Researching my family history has been an interesting hobby and as I got further back in time to the 1850's, I discovered my ancestors had been brickmakers in Newcastle-under-Lyme, North Staffordshire (Figure 1). In the 1851 Census, my great-great-grandfather lived with his family, next door to his brother and his family. 

All the members of the family who were old enough to work, and that included the female members, worked in the brickworks as brickmakers. Looking at old maps of the area led me to believe that they worked in Springfield Tileries, the local brick pit known (during my lifetime) as Wheatly's Brick and Tile Works. (Figure 2). 

Figure 2. Wheatly & Co. Ltd. in 1989.

My memories during the late 1950's and early 1960's are that the buildings of this company could still be seen although I do not know if the pit was still being worked at that time. Further research led to the study of old maps and a small advertising booklet dating from 1930 (Platt 1995) was discovered. This booklet showed small drawings of the tiles produced and how they were made. This will be discussed later.


I was now 'hooked' on finding out more and having come to a temporary halt on the genealogy I decided to look at the geology. Because of the pottery and coal industries, there is quite a large amount of geological information about this area. 

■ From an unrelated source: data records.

(** * A contact-manager assistant: shallow embedding of [main.py]

    The program keeps an address book (names, phone numbers, birthdays),
    validates what the operator types, pickles the book on exit and lists
    the birthdays of the coming week.

    Python values are modelled as follows.
    - [str] is a list of Unicode code points ([N]); string literals of the
      source are written as Rocq strings and decoded from UTF-8 by [u].
    - [int] is [Z]; Python's [//] is [Z.div] (both round towards minus
      infinity).
    - An exception is a value of [exn]; code that may raise returns a
      [result].
    - A [dict] is an association list in insertion order with unique keys.
    - Objects held by the book (records) are modelled by value.  No
      operation of the program stores one record object under two keys
      ([add_record] files a record under its own name, which no method
      changes), and the handlers reach a record only through the key it is
      stored under, so an in-place update of the record is an update of
      that entry ([dict_update]); a method called on a record that the
      book does not hold leaves the book as it is.
    - The clock and the file system are inputs: [today] is what
      [datetime.today()] answers, and a [filesystem] says what each
      path names and what opening it gives.
    - [Pickle] is the interface of [pickle.dump] and [pickle.load];
      [pickle4] is Python's implementation of it, at the level of the
      opcodes of the pickle machine.
    - The library functions the program calls ([re], [datetime],
      [str.split], [int]) are written out for the arguments the program
      gives them, after CPython 3.11. *)

From Stdlib Require Import NArith ZArith List String Ascii Bool Lia.
From Stdlib Require Import DecimalString.
Import ListNotations.

(** ** Strings *)

Definition str := list N.

(** UTF-8 decoding of a source literal (well-formed input only). *)
Fixpoint utf8_decode (bs : list N) : str :=
  match bs with
  | [] => []
  | b0 :: t0 =>
      if (b0 <? 128)%N then b0 :: utf8_decode t0
      else if (b0 <? 224)%N then
        match t0 with
        | b1 :: t1 => ((b0 - 192) * 64 + (b1 - 128))%N :: utf8_decode t1
        | _ => []
        end
      else if (b0 <? 240)%N then
        match t0 with
        | b1 :: b2 :: t2 =>
            ((b0 - 224) * 4096 + (b1 - 128) * 64 + (b2 - 128))%N
              :: utf8_decode t2
        | _ => []
        end
      else
        match t0 with
        | b1 :: b2 :: b3 :: t3 =>
            ((b0 - 240) * 262144 + (b1 - 128) * 4096
             + (b2 - 128) * 64 + (b3 - 128))%N :: utf8_decode t3
        | _ => []
        end
  end.

Definition u (s : string) : str :=
  utf8_decode (map N_of_ascii (list_ascii_of_string s)).

Definition str_eqb (a b : str) : bool :=
  if list_eq_dec N.eq_dec a b then true else false.

(** [sep.join(parts)] *)
Fixpoint join (sep : str) (parts : list str) : str :=
  match parts with
  | [] => []
  | [p] => p
  | p :: ps => p ++ sep ++ join sep ps
  end.

(** ** Unicode tables used by [re], [int] and [str.split]

    The code points whose general category is [Nd] come in runs of ten,
    one per script, in the order 0..9.  [decimal_zeros] lists the first
    code point of each run (Unicode 14.0, the database of CPython 3.11). *)

Definition decimal_zeros : list N :=
  [ 0x30; 0x660; 0x6f0; 0x7c0; 0x966; 0x9e6; 0xa66; 0xae6; 0xb66; 0xbe6;
    0xc66; 0xce6; 0xd66; 0xde6; 0xe50; 0xed0; 0xf20; 0x1040; 0x1090;
    0x17e0; 0x1810; 0x1946; 0x19d0; 0x1a80; 0x1a90; 0x1b50; 0x1bb0;
    0x1c40; 0x1c50; 0xa620; 0xa8d0; 0xa900; 0xa9d0; 0xa9f0; 0xaa50;
    0xabf0; 0xff10; 0x104a0; 0x10d30; 0x11066; 0x110f0; 0x11136; 0x111d0;
    0x112f0; 0x11450; 0x114d0; 0x11650; 0x116c0; 0x11730; 0x118e0;
    0x11950; 0x11c50; 0x11d50; 0x11da0; 0x16a60; 0x16ac0; 0x16b50;
    0x1d7ce; 0x1d7d8; 0x1d7e2; 0x1d7ec; 0x1d7f6; 0x1e140; 0x1e2f0;
    0x1e950; 0x1fbf0 ]%N.

(** The digit value of a decimal character, as [unicodedata.decimal]. *)
Fixpoint decimal_in (zeros : list N) (c : N) : option N :=
  match zeros with
  | [] => None
  | z :: zs =>
      if ((z <=? c) && (c <? z + 10))%N then Some (c - z)%N
      else decimal_in zs c
  end.

Definition decimal_value (c : N) : option N := decimal_in decimal_zeros c.

Definition is_decimal (c : N) : bool :=
  match decimal_value c with Some _ => true | None => false end.

(** [str.isspace] on one character. *)
Definition is_space (c : N) : bool :=
  (((0x9 <=? c) && (c <=? 0xd)) || ((0x1c <=? c) && (c <=? 0x20))
   || (c =? 0x85) || (c =? 0xa0) || (c =? 0x1680)
   || ((0x2000 <=? c) && (c <=? 0x200a))
   || (c =? 0x2028) || (c =? 0x2029) || (c =? 0x202f) || (c =? 0x205f)
   || (c =? 0x3000))%N.

Arguments decimal_value : simpl never.
Arguments is_decimal : simpl never.
Arguments is_space : simpl never.

(** ** Exceptions and results *)

Inductive exn_class :=
| ValueError | IndexError | OverflowError
| FileNotFoundError | IsADirectoryError | PermissionError
| UnpicklingError | EOFError | AttributeError | TypeError.

Record exn := Exn { exn_cls : exn_class; exn_msg : str }.

Inductive result (A : Type) :=
| Return (a : A)
| Raise (e : exn).
Arguments Return {A} a.
Arguments Raise {A} e.

Definition bind {A B} (m : result A) (k : A -> result B) : result B :=
  match m with
  | Return a => k a
  | Raise e => Raise e
  end.

Declare Scope result_scope.
Delimit Scope result_scope with result.
Notation "x <- m ;; k" := (bind m (fun x => k))
  (at level 61, m at next level, right associativity) : result_scope.

Definition is_return {A} (r : result A) : bool :=
  match r with Return _ => true | Raise _ => false end.

(** ** The fragment of [re] that the program exercises

    Matching is by backtracking; [run r st] lists the states in which a
    match of [r] started in [st] can end, in the order in which the
    backtracking matcher tries them.  [Pattern.match] reports the first. *)

Module Re.

Inductive charset :=
| Digit                      (* \d : any Unicode decimal digit *)
| Range (lo hi : N).         (* [lo-hi] *)

Definition charset_mem (cs : charset) (c : N) : bool :=
  match cs with
  | Digit => is_decimal c
  | Range lo hi => ((lo <=? c) && (c <=? hi))%N
  end.
(** The critical check and the countdown callback, tick by tick and without
    the clock.  In a started session that is neither won nor lost: when
    oxygen, water or energy is at or below 5 the check enters [Critical]
    with the countdown at 30 and its guard for the countdown interval
    passes; each run of the interval's callback takes one off the countdown
    and the run that would reach 0 sets [Lost], so an episode is lost at the
    30th run and not before; when the three are all above 5 the check
    returns to [Safe] with the countdown back at 30; the temperature plays
    no part; and the render after each callback has had the check applied
    to the resources that callback left behind.  When those runs come is
    another matter: see [runAt]. *)
Theorem critical_countdown_machine (s : State) :
  gameStarted s = true -> gameWon s = false -> gameLost s = false ->
  (monitoredLow (resources s) ->
     countdownActive s = true
     /\ (criticalTimer s = 0%Z -> phase (criticalEffect s s) = Critical 30)
     /\ (criticalTimer s <> 0%Z ->
         criticalEffect s s = s
         /\ ((1 < countdownSeconds s)%Z ->
             phase (countdownTick s) = Critical (countdownSeconds s - 1))
         /\ ((countdownSeconds s <= 1)%Z ->
             phase (countdownTick s) = Lost
             /\ countdownSeconds (countdownTick s) = 0%Z))
     /\ (criticalTimer s = 0%Z -> winCondition (resources s) = false ->
         (forall n, (n < 30)%nat ->
            phase (Nat.iter n countdownStep (commit s))
            = Critical (30 - Z.of_nat n))
         /\ phase (Nat.iter 30 countdownStep (commit s)) = Lost))
  /\ (~ monitoredLow (resources s) ->
      countdownActive s = false
      /\ phase (criticalEffect s s) = Safe
      /\ countdownSeconds (criticalEffect s s) = 30%Z)
  /\ (forall t st,
        criticalEffect (setResources (setField Temperature t) s) st
        = criticalEffect s st)
  /\ (forall a render cb,
        let s1 := fire render cb (current a) in
        let s2 := current (deliver render cb a) in
        criticalTimer s2 = criticalTimer (criticalEffect s1 s1)
        /\ countdownSeconds s2 = countdownSeconds (criticalEffect s1 s1)).
Proof.
  intros Hs Hw Hl. split; [|split; [|split; [|intros; apply commit_critical]]].
  - intros Hlow. apply isCritical_spec in Hlow.
    split; [|split; [|split]].
    + unfold countdownActive. now rewrite Hs, Hw, Hl, Hlow.
    + intros Ht. unfold criticalEffect, phase.
      rewrite Hs, Hw, Hl, Hlow, Ht. simpl. now rewrite Hl.
    + intros Ht. apply Z.eqb_neq in Ht. split; [|split].
      * unfold criticalEffect. now rewrite Hs, Hw, Hl, Hlow, Ht.
      * intros Hc. unfold countdownTick, phase.
        destruct (countdownSeconds s <=? 1)%Z eqn:E;
          [apply Z.leb_le in E; lia|].
        simpl. now rewrite Hl, Ht.
      * intros Hc. unfold countdownTick, phase.
        destruct (countdownSeconds s <=? 1)%Z eqn:E;
          [|apply Z.leb_gt in E; lia].
        now simpl.
    + intros Ht Hn. split.
      * intros n Hlt. rewrite steps_in_episode by easy.
        unfold phase. simpl. now rewrite Hl.
      * rewrite (Nat.iter_succ 29 countdownStep).
        rewrite steps_in_episode by (easy || lia).
        apply last_step. lia.
  - intros Hhigh.
    assert (Hc : isCritical (resources s) = false).
    { destruct (isCritical (resources s)) eqn:E; [|reflexivity].
      now apply isCritical_spec in E. }
    split; [|split].
    + unfold countdownActive. rewrite Hc. apply andb_false_r.
    + unfold criticalEffect, phase. rewrite Hs, Hw, Hl, Hc. simpl.
      now rewrite Hl.
    + unfold criticalEffect. now rewrite Hs, Hw, Hl, Hc.
  - reflexivity.
Qed.

Lemma critical_countdown_machine_witness :
  phase (Nat.iter 30 countdownStep
           (commit (setGameStarted true initialState)))
  = Lost.
Proof.
  apply (critical_countdown_machine (setGameStarted true initialState)
           eq_refl eq_refl eq_refl).
  - left. vm_compute. discriminate.
  - reflexivity.
  - reflexivity.
Defined.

Briefly, the rock formations in this area are mainly of Carboniferous age, although there are some areas of Permo-Triassic sediments. A borehole at Apedale, indicated ancient volcanic debris, overlain by mudstones and sandstones of the Millstone Grit and Coal Measures. Above the Coal Measures are the red beds of the Etruria Formation (Figure 3). These were laid down on an alluvial plain and consist of mudstones of many colours and sandstones. 

Besly and Turner (1983) suggested that the red beds were formed due to fluctuations of the groundwater table, which were induced climatically and from the iron-rich sediments themselves, during and shortly after deposition. 

It is the mudstones of the Coal Measures and the Etruria Formation which have been and still are, the source of clay for the manufacture of bricks and tiles, using the local coal for firing the kilns.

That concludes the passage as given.